Namun, apakah sekarang kita sudah merdeka? Ataukah kita hanya menikmati panggung yang sudah dibuat dan dirancang dengan pengorbanan yang besar dari orang-orang yang sudah mendahului kita? Untuk hal itu, yang pasti aku tidak benar-benar tahu, yang aku tahu hanyalah bahwa di sekolah-sekolah maupun di bangku kuliah kita masih membicarakan tentang sejarah, dan selalu terdengar di telinga dan teringat-ingat di kepalaku bahwa mereka selalu mengatakan: “Sejarah hanya ditulis oleh pemenang.” Siapakah pemenang itu? Apakah rakyat? Apakah segelintiran orang? Ataukah mereka yang memiliki kekuasaan? Ataukah bangsa ini masih belum merdeka?
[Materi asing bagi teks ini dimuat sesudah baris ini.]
Lemma ReadMem_state m w vaddr size a m1 x m' w' :
  Translate m vaddr size false = Ret (Phys a, m1) -> ReadMem big vaddr size (m, w) = Ret (x, (m', w')) ->
  exists l, m' = set_lastUsed l m1.
Proof using.
  intros Ht. unfold ReadMem. rewrite Ht. cbn [bind]. intros Hb.
  apply bind_Ret in Hb as (y & _ & Hb). apply bind_Ret in Hb as (m2 & Hb & [= _ <- _]).
  unfold touch in H. apply bind_Ret in Hb as (l & _ & [= <-]). eauto.
Qed.

Lemma WriteMem_state m w vaddr size value a m1 m' w' :
  Translate m vaddr size true = Ret (Phys a, m1) -> WriteMem big vaddr size value (m, w) = Ret (true, (m', w')) ->
  exists l mem, m' = set_lastUsed l (set_mainMemory mem m1).
Proof using.
  intros Ht. unfold WriteMem. rewrite Ht. cbn [bind]. intros Hb.
  apply bind_Ret in Hb as (y & _ & Hb). apply bind_Ret in Hb as (m2 & Hb & [= <- _]).
  unfold touch in H. apply bind_Ret in Hb as (l & _ & [= <-]). eauto.
Qed.

Lemma fault_again m vaddr size writing :
  wf_machine m -> size = 1 \/ size = 2 \/ size = 4 ->
  expected m vaddr size writing = Fault PageFaultException ->
  Translate m vaddr size writing = Ret (Fault PageFaultException, m).
Proof using.
  intros Hwf Hsz He. destruct (Translate_spec m vaddr size writing Hwf Hsz) as (m1 & Ht & _ & _ & Hm).
  rewrite He in Ht, Hm. by subst.
Qed.

Definition slice (off n : nat) (l : list Z) : list Z := take n (drop off l).

Lemma slice_frame m q off n :
  wf_machine m -> (q < 256)%nat -> (off + n <= page_size)%nat ->
  length (slice off n (frame m q)) = n /\ Forall is_i8 (slice off n (frame m q)) /\
  bytes_at (mainMemory m) (Z.of_nat (q * page_size + off)) (slice off n (frame m q)).
Proof using.
  intros Hwf Hq Hn. pose proof (frame_length m q Hwf Hq) as Hl.
  assert (length (slice off n (frame m q)) = n) as Hlen
    by (unfold slice; rewrite length_take, length_drop; lia).
  split; [done|]. split; [apply Forall_take, Forall_drop, frame_bytes, Hwf|].
  intros k Hk. rewrite Hlen in Hk. unfold slice. rewrite lookup_take_lt, lookup_drop by done.
  rewrite frame_lookup by lia. f_equal. lia.
Qed.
Pembukaan Undang-Undang Dasar 1945 menyatakan: “Bahwa sesungguhnya kemerdekaan itu ialah hak segala bangsa dan oleh sebab itu, maka penjajahan di atas dunia harus dihapuskan karena tidak sesuai dengan perikemanusiaan dan perikeadilan.”
Bung Karno: “Perjuangan kami lebih mudah karena melawan penjajah, namun perjuangan kalian akan lebih susah karena melawan bangsamu sendiri.”